Ale kobiety się nie poddają! Pobyt w domu coraz częściej wykorzystują na zdobywanie nowych umiejętności. Umożliwiają to oferty typu e-learning - nauki przy użyciu internetu. Według danych Akademii Polskiej Agencji Rozwoju Przedsiębiorczości tylko w maju ub. r. ponad połowę uczestników e-szkoleń stanowiły kobiety. 57 proc. miało 25-35 lat, wśród nich wiele było młodych matek. Największe zainteresowanie wzbudzało szkolenie "Jak założyć i rozwijać własną firmę".

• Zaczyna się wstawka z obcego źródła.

Lemma eval_then_convert g (items items' : list PyObj) (dims : list PrimExpr) :
  Forall2 (fun v v' => _eval_shape py_eval v g = Ok v') items items' ->
  Forall2 (fun v' d => to_prim_expr v' = Ok d) items' dims ->
  Forall2 (fun v d => is_str v = false -> to_prim_expr v = Ok d) items dims.
Proof.
  intros H. revert dims.
  induction H as [|v v' l l' Hv _ IH]; intros dims Hd; inversion Hd; subst;
    constructor; [|auto].
  intros Hs. destruct v; try discriminate Hs; simpl in Hv; injection Hv as <-;
    assumption.
Qed.

Lemma Forall2_from_mapM (Q : StructInfoProxy -> StructInfo -> Prop) g
    (ps : list StructInfoProxy) (ss : list StructInfo) :
  Forall (fun p => forall s, as_struct_info py_eval p g = Ok s -> Q p s) ps ->
  mapM (fun p => as_struct_info py_eval p g) ps = Ok ss ->
  Forall2 Q ps ss.
Proof.
  intros Hall Hm. apply IRBuilderProps.mapM_Forall2 in Hm.
  induction Hm as [|p s ps ss Hp _ IH]; [constructor|].
  inversion Hall; subst. constructor; auto.
Qed.

(** X5.  When [as_struct_info] returns, the struct info has the form of the
    proxy: a tuple proxy gives a tuple with one field per field, a callable
    proxy a function with one parameter per parameter, a tensor proxy a
    tensor with the proxy's dtype and ndim whose shape is unknown exactly
    when the proxy's is [None], and a shape proxy a shape with the proxy's
    ndim, whose values are unknown exactly when the proxy has none or an
    empty list of them and are otherwise one per value of the proxy, the
    values that are not strings being kept as they are. *)
Theorem as_struct_info_mirrors (self : StructInfoProxy) (g : option Globals)
    (s : StructInfo) :
  as_struct_info py_eval self g = Ok s -> mirrors self s.
Proof.
  revert s. induction self as [|p|params ret IHp IHr|fields IH|values ndim| |dtype]
    using proxy_ind; intros s Hs.
  - discriminate.
  - simpl in Hs. unfold TensorProxy_as_struct_info in Hs.
    destruct (is_none (shape p)) eqn:Hnone.
    + injection Hs as <-. constructor. destruct (shape p); try discriminate. tauto.
    + destruct (py_iter (shape p)) as [items|]; [|discriminate]. simpl in Hs.
      destruct (_ && _); [discriminate|].
      destruct (mapM _ items) as [items'|]; [|discriminate]. simpl in Hs.
      destruct (mapM to_prim_expr items') as [dims|]; [|discriminate].
      injection Hs as <-. constructor.
      split; [discriminate | intros E; rewrite E in Hnone; discriminate].
  - rewrite as_struct_info_callable in Hs.
    destruct (mapM _ params) as [params'|] eqn:Hm; [|discriminate]. simpl in Hs.
    destruct (as_struct_info py_eval ret g) as [ret'|] eqn:Hr; [|discriminate].
    injection Hs as <-. constructor.
    + exact (Forall2_from_mapM mirrors g params params' IHp Hm).
    + apply IHr. reflexivity.
  - rewrite as_struct_info_tuple in Hs.
    destruct (mapM _ fields) as [fields'|] eqn:Hm; [|discriminate].
    injection Hs as <-. constructor.
    exact (Forall2_from_mapM mirrors g fields fields' IH Hm).
  - rewrite as_struct_info_shape in Hs. destruct values as [[|v vs]|].
    + injection Hs as <-. apply mirrors_shape; [tauto | discriminate].
    + destruct (mapM _ (v :: vs)) as [values'|] eqn:Hm; [|discriminate]. simpl in Hs.
      destruct (mapM to_prim_expr values') as [dims|] eqn:Hd; [|discriminate].
      injection Hs as <-. apply mirrors_shape.
      * split; [discriminate | intros [H | H]; discriminate H].
      * intros ds [= <-]. exists (v :: vs). split; [reflexivity|].
        apply IRBuilderProps.mapM_Forall2 in Hm. apply IRBuilderProps.mapM_Forall2 in Hd.
        exact (eval_then_convert g _ _ _ Hm Hd).
    + injection Hs as <-. apply mirrors_shape; [tauto | discriminate].
  - injection Hs as <-. constructor.
  - injection Hs as <-. constructor.
Qed.

End proxies.

(** X6.  A proxy in which no dimension of a tensor and no value of a shape
    is written as a string converts the same way whatever the globals and
    whatever [eval] does: globals only matter for dimensions written as
    strings. *)
Theorem string_free_ignores_globals
    (py_eval py_eval' : string -> Globals -> result PyObj) (self : StructInfoProxy)
    (g g' : option Globals) :
  string_free self = true ->
  as_struct_info py_eval self g = as_struct_info py_eval' self g'.
Proof.
  induction self as [|p|params ret IHp IHr|fields IH|values ndim| |dtype]
    using proxy_ind; intros Hfree; try reflexivity.
  - simpl. simpl in Hfree. unfold TensorProxy_string_free in Hfree.
    unfold TensorProxy_as_struct_info.
    destruct (is_none (shape p)); [reflexivity|].
    destruct (py_iter (shape p)) as [items|]; [|reflexivity]. simpl.
    apply negb_true_iff in Hfree. rewrite Hfree, !andb_false_r.
    rewrite (eval_shape_no_str py_eval items g Hfree).
    rewrite (eval_shape_no_str py_eval' items g' Hfree). reflexivity.
  - simpl in Hfree. apply andb_true_iff in Hfree. destruct Hfree as [Hps Hr].
    rewrite !as_struct_info_callable. rewrite forallb_forall in Hps.
    rewrite (mapM_ext _ (fun p => as_struct_info py_eval' p g') params).
    + rewrite (IHr Hr). reflexivity.
    + rewrite Forall_forall in IHp. apply Forall_forall. intros p Hin.
      apply IHp; [exact Hin|]. apply Hps. apply list_elem_of_In. exact Hin.
  - simpl in Hfree. rewrite !as_struct_info_tuple. rewrite forallb_forall in Hfree.
    rewrite (mapM_ext _ (fun p => as_struct_info py_eval' p g') fields); [reflexivity|].
    rewrite Forall_forall in IH. apply Forall_forall. intros p Hin.
    apply IH; [exact Hin|]. apply Hfree. apply list_elem_of_In. exact Hin.
  - rewrite !as_struct_info_shape. destruct values as [[|v vs]|]; try reflexivity.
    simpl in Hfree. apply negb_true_iff in Hfree.
    rewrite (eval_shape_no_str py_eval (v :: vs) g Hfree).
    rewrite (eval_shape_no_str py_eval' (v :: vs) g' Hfree). reflexivity.
Qed.

Lemma as_struct_info_mirrors_witness :
  mirrors (TupleProxy [ProxyTensor (MkTensorProxy (PyList [PyInt 3]) (Some "int32") 1);
                       ShapeProxy (Some []) 0;
                       ShapeProxy (Some [PyStr "n"; PyInt 2]) 2])
          (TupleStructInfo [TensorStructInfo (Some [IntImm 3]) (Some "int32") 1;
                            ShapeStructInfo None 0;
                            ShapeStructInfo (Some [IntImm 4; IntImm 2]) 2]).
Proof.
  exact (as_struct_info_mirrors (fun _ _ => Ok (PyInt 4))
           (TupleProxy [ProxyTensor (MkTensorProxy (PyList [PyInt 3]) (Some "int32") 1);
                        ShapeProxy (Some []) 0;
                        ShapeProxy (Some [PyStr "n"; PyInt 2]) 2])
           None _ eq_refl).
Defined.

Efekt tego jest widoczny: coraz częściej kobiety zamiast wracać do starej firmy, która ich nie chce, rozkręcają własny interes. Przewyższamy już inne państwa UE pod względem liczby małych firm zakładanych przez młode kobiety! Popularnością cieszą się takie formy działalności, które pozwalają pracować w domu (np. e-biznes).
Internetowe wsparcie
Internet w ogóle odgrywa ogromną rolę w zmianie naszych życiowych postaw. Zdaniem socjologa rodziny Karoliny Stawińskiej, to tu częściej niż u mamy czy babci szukamy porad i wsparcia. I znajdujemy je! Na portalach o tak intrygujących nazwach, jak np. Forum Matek Wyrodnych, kobiety głośno nawołują do zmian. "Kochamy nasze dzieci, ale nie zamierzamy żyć wyłącznie ich życiem. Mamy też własne!"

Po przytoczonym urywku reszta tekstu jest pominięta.